The state’s education commissioner said parents who are thinking of opting their children out of standardized tests again this school year should stick with the exams because they will be different than last year’s tests. But, the state’s teacher’s union and a parents group says the changes don’t go far enough.
Education Commissioner Mary Ellen Elia is hoping to contain a movement that led 20 percent of students to boycott the third-eighth grade standardized tests last spring.
The commissioner, who began her job in July after the April tests were administered, said they will be different in the spring of 2016.
Elia said teachers will have more input to review the test items and how they match up with the new Common Core standards. And, Elia said due to complaints she’s heard from teachers, students and parents across the state, there will be other changes as well -- including shorter tests.

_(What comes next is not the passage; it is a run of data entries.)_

(** One row more is done: somebody waits still, or again. *)
Lemma deliver_waits d ids w posts : looping w -> In (d_id d) (map d_id (rows (table_of w))) -> ~ In (d_id d) ids ->
  Forall (fun i => i < next_id (table_of w)) ids ->
  exists w' posts', deliver d (w, posts) = (Ret tt, (w', posts')) /\ looping w' /\ waiting w' ids /\
    (forall i, In i (map d_id (rows (table_of w))) -> In i (map d_id (rows (table_of w')))) /\
    next_id (table_of w) <= next_id (table_of w').
Proof using Hdb Hdisk Hdead.
  intros [Hwf Hfile Hwants] Hin Hnot Hids.
  pose proof (deliver_one_done E c hmac_hex json_dumps session_post secret backoff Hdb dead_posts d w) as H.
  unfold wp, row_done in H. unfold WebhookService.deliver, bind, modify, on_world.
  destruct (deliver_one d w) as [o w'] eqn:Hrun. cbn [fst snd] in H. destruct H as (out & Hout & Hacc & H).
  assert (forall v : World S, w_hooks v = with_table (update_outcome (d_id d) out) (w_hooks w) ->
    table_of v = update_outcome (d_id d) out (table_of w) /\ store_wf (table_of v) /\
    Webhooks.wants (w_hooks v) "WEBHOOK_GIVEUP" = true /\ map d_id (rows (table_of v)) = map d_id (rows (table_of w))) as Hv.
  { intros v Hv. assert (table_of v = update_outcome (d_id d) out (table_of w)) as Ht by (unfold table_of; rewrite Hv; apply table_update).
    rewrite Ht, Hv. split_and!; [done|by apply update_wf|by rewrite (store_updated d)|apply update_ids]. }
  destruct H as [(Hne & -> & Hau & Hh)|(Hgu & w1 & code & error & Hau & Hh & Hrec)].
  - destruct (Hv w' Hh) as (Ht & Hwf' & Hw' & Hm). eexists w', _. split; [reflexivity|].
    split; [split; [done|unfold writable in *; congruence|done]|]. split; [|split; [by rewrite Hm|by rewrite Ht]].
    apply in_map_iff in Hin as (r0 & Hid & Hr0). exists (apply_outcome out r0). split_and!.
    + rewrite Ht. cbn. apply in_map_iff. exists r0. by rewrite Hid, Z.eqb_refl.
    + destruct Hout as [_ Hs]. cbn. destruct (o_status out); [done|by destruct dead_refuses; apply Hacc|done..].
    + cbn. by rewrite Hid.
  - destruct (Hv w1 Hh) as (Ht & Hwf1 & Hw1 & Hm).
    destruct (record_fine E c Hdb Hdisk (giveup_draft d (d_attempts d + 1) code error) w1) as (w2 & H2 & Hf2 & Hg & Hp).
    { unfold writable in *. congruence. }
    unfold swallow, try_except, catch in Hrec. rewrite H2 in Hrec. injection Hrec as -> ->. eexists w2, _. split; [reflexivity|].
    destruct Hg as (A1 & A2 & A3 & A4 & new & A5 & A6). specialize (Hp Hw1) as (r & Hr & Hrp & Hri).
    assert (next_id (table_of w1) = next_id (table_of w)) as Hn1 by by rewrite Ht.
    split; [split; [auto|done|]|split; [|split]].
    + revert Hw1 A5 Hr. unfold Webhooks.wants, table_of. rewrite A1, A2.
      destruct (Webhooks.wh_store (w_hooks w1)) as [t|]; [|done]. destruct (Webhooks.wh_store (w_hooks w2)); [done|]. intros _ _ [].
    + exists r. split_and!; [done..|]. intros Hi. rewrite List.Forall_forall in Hids. specialize (Hids _ Hi). lia.
    + intros i Hi. rewrite A5, map_app. apply in_or_app. left. by rewrite Hm.
    + lia.
Qed.

Lemma batch_waits ds : forall w posts, looping w -> List.NoDup (map d_id ds) ->
  (forall d, In d ds -> In (d_id d) (map d_id (rows (table_of w)))) -> (ds <> [] \/ waiting w []) ->
  exists w' posts', for_each ds deliver (w, posts) = (Ret tt, (w', posts')) /\ looping w' /\ waiting w' [].
Proof using Hdb Hdisk Hdead.
  induction ds as [|d ds IH]; intros w posts Hl Hn Hin Hw.
  { destruct Hw as [Hw|Hw]; [done|]. by exists w, posts. }
  inversion Hn as [|? ? Hd Hn']; subst. destruct (deliver_waits d (map d_id ds) w posts Hl) as (w1 & p1 & H1 & Hl1 & Hw1 & Hm & _).
  { by apply Hin; left. }
  { done. }
  { apply List.Forall_forall. intros i (x & <- & Hx)%in_map_iff. destruct Hl as [[_ Hb] _ _]. rewrite List.Forall_forall in Hb.
    destruct (proj1 (in_map_iff _ _ _) (Hin x (or_intror Hx))) as (y & Hy & Hyin). specialize (Hb y Hyin). cbn in Hb. lia. }
  destruct (IH w1 p1 Hl1 Hn') as (w2 & p2 & H2 & Hl2 & Hw2).
  { intros x Hx. apply Hm, Hin. by right. }
  { right. destruct Hw1 as (r & Hr & Hp & _). exists r. split_and!; [done..|]. intros []. }
  exists w2, p2. split; [|done]. cbn [for_each]. unfold bind. by rewrite H1.
Qed.

Lemma tick_waits upto w posts : looping w -> waiting w [] -> exists w' posts',
  tick E c hmac_hex json_dumps session_post secret backoff upto (w, posts) = (Ret tt, (w', posts')) /\ looping w' /\ waiting w' [].
Proof using Hdb Hdisk Hdead.
  intros Hl Hw. unfold tick, catch. unfold bind at 1, on_world. unfold take_due_, bind at 1 2, now, hooks_db, ext, gets. rewrite Hdb. cbn [fate_outcome].
  match goal with |- context [for_each ?l _ (?v, ?p)] => set (ds := l); set (w1 := v);
    destruct (batch_waits ds w1 p) as (w2 & p2 & H & Hl2 & Hw2) end.
  - destruct Hl as [A1 A2 A3]. by split.
  - unfold ds. rewrite <- firstn_map. apply Workers.NoDup_firstn, Workers.take_due_ids, Hl.
  - intros d Hd. unfold ds in Hd.
    match type of Hd with In d (firstn _ ?l) => assert (In d l) as Hd' by (rewrite <- (firstn_skipn upto l); apply in_or_app; by left) end.
    apply take_due_sound in Hd' as (Hin & _). by apply in_map.
  - by right.
  - exists w2, p2. rewrite H. by split_and!.
Qed.
End Feedback.

(** ** The properties *)


Definition demo_hooks (events : list string) (urls : list string) : World unit :=
  let h := Webhooks.mkState (Some empty) events urls in
  let e := mkEntry "p-1" "2026" "SEND_FAILED" "main" "TFrom" "TTo" "5" "USDT" "" "k1" "ip" "t" "failed" "" in
  mkWorld 0 tt (mkAudit "p" 1 false false [] []) (fold_left (fun h url => Webhooks.enqueue_url 0 e url h) urls h)
    (Alerts.mkState None "" "" [] None false "") tron0 [] 0 [].
Definition nobody (n : nat) (p : Workers.post) : outcome exn (Z * string) := Raise (EOther "ConnectionError" "refused").
Abbreviation demo_rounds events urls n :=
  (rounds sample_env default_config (fun _ _ => "") (fun _ => "") nobody "s" [0%Q] (repeat 50%nat n) (demo_hooks events urls, [])).

Lemma demo_run : exists o w' posts,
  demo_rounds ["SEND_FAILED"] ["https://a"; "https://b"] 4 = (o, (w', posts)) /\ List.length posts = 2%nat.
Proof. eexists _, _, _. split; [vm_compute; reflexivity|]. vm_compute. reflexivity. Qed.

(** With WEBHOOK_GIVEUP among the delivered events and a receiver that cannot be reached the
    worker never comes to an end: what it gives up it reports, the report is enqueued for
    every receiver, and after any number of rounds a row waits to be posted. *)
Theorem giveup_feedback {S : Type} (E : Env) (c : Config) (hmac_hex : string -> string -> string)
    (json_dumps : entry -> string) (session_post : nat -> Workers.post -> outcome exn (Z * string)) (secret : string)
    (backoff : list time) (uptos : list nat) (w : World S) :
  (forall n, env_hooks E n = Fine) -> (forall n, env_disk E n = Fine) ->
  (forall n p, exists e, session_post n p = Raise e /\ is_Exception e = true) ->
  Webhooks.wants (w_hooks w) "WEBHOOK_GIVEUP" = true -> au_open_failed (w_audit w) = false ->
  store_wf (table_of w) -> (exists r, In r (rows (table_of w)) /\ d_status r = Pending) ->
  exists w' posts r,
    rounds E c hmac_hex json_dumps session_post secret backoff uptos (w, []) = (Ret tt, (w', posts)) /\
    In r (rows (table_of w')) /\ d_status r = Pending.
Proof.
  intros Hdb Hdisk Hdead Hwants Hfile Hwf (r & Hr & Hp).
  assert (looping w) as Hl by by split. assert (waiting w []) as Hw by (exists r; split_and!; [done..|intros []]).
  clear r Hr Hp Hwants Hfile Hwf. generalize (@nil row) as posts. revert w Hl Hw.
  induction uptos as [|n uptos IH]; intros w Hl Hw posts.
  - destruct Hw as (r & Hr & Hp & _). by exists w, posts, r.
  - destruct (tick_waits E c hmac_hex json_dumps session_post secret backoff Hdb Hdisk Hdead n w posts Hl Hw) as (w1 & p1 & H1 & Hl1 & Hw1).
    destruct (IH w1 Hl1 Hw1 p1) as (w2 & p2 & r & H2 & Hr). exists w2, p2, r. split; [|done].
    cbn [rounds]. unfold bind. by rewrite H1.
Qed.

(** With two such receivers the posts double from round to round. *)
Example giveup_doubles :
  map (fun n => List.length (snd (snd (demo_rounds ["SEND_FAILED"; "WEBHOOK_GIVEUP"] ["https://a"; "https://b"] n)))) [1; 2; 3; 4; 5]%nat
  = [2; 6; 14; 30; 62]%nat.
Proof. vm_compute. reflexivity. Qed.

“So, we’re shortening the tests at every grade level,” said Elia, mentioning a new policy that she previously announced.
She said children who don’t finish the tests in the allotted time might be allowed a few more minutes.
“Are we really measuring whether or not they have comprehension or whether they can read quickly?” Elia asked.
The New York State Education Department is ditching the current testing company Pearson in favor of a company, Questar, that allows teachers to have more say in the tests. But, the new company will not be in charge of the exams until the spring of 2017. A modified version of the controversial Pearson tests will be administered to students. While the commissioner is not telling parents what to do, she said she hopes the effort by education officials to make the changes will influence their actions.
“Parents should consider that if they make a decision,” Elia said. “We hope that will influence them and that the teacher involvement, particularly, will be positive.”
Elia also recommends delaying the effects of the tests on students’ permanent records for six more months through the 2018-19 school year. She said she thinks that by the 2019 and 20 school year, education officials will finally be ready to have the exam results related to the Common Core learning standards count on the children’s records.
The test results will still be used to measure teachers’ performance ratings and a spokesman for the teachers union says until that changes, many of the parents involved in the boycott movement will continue to opt their kids out of the tests. Carl Korn with New York State United Teachers said the commissioner doesn’t get it.
"The commissioner is missing the point, it appears that she hasn’t been listening to parents,” Korn said. “The best way and the only way to have parents opt in from state tests is to de-link them from teacher evaluations.”
Korn said parents have been expressing that concerns at a series of forums held around the state as part of a commission put together by Gov. Andrew Cuomo to review the implementation of the Common Core standards.
And he said changing to a new testing company is not going to change what teachers and some parents view as the fundamental problem, the over reliance on the tests. He said that “creates incentives to teach to the test."
Lisa Rudley, a mother of three school age children and part of the opt out group New York State Allies for Public Education, agrees. She said much more has to be done to convince parents to allow their kids to take the tests.
“It’s window dressing,” Rudley said. “We really need legislative change to have the test scores de-coupled from the teacher evaluations.”
She said otherwise, students are subject to too much test prep and not enough real learning.
Rudley said the entire Common Core standards need to be overhauled and recommends that New York ask the federal government to let the state cancel the test until that is completed.
“I’d like to see if New York can get a waiver from the federal government to not do any testing this year,” Rudley said. “Until we get it right.”
Rudley predicts that without big changes, the opt out movement will grow even bigger.
The new teacher evaluations that rely more heavily on the test results have essentially been post -poned for another year. Ninety percent of school districts have been granted waivers from the state education department that put off the new teacher performance standards until at least next March. The waivers were granted after school administrators and the teachers union complained that there was not enough time to put them in place by the mid-November deadline.
A spokesman for Elia says she is not ruling out de linking the standardized tests from the teacher performance reviews at some point in the near future.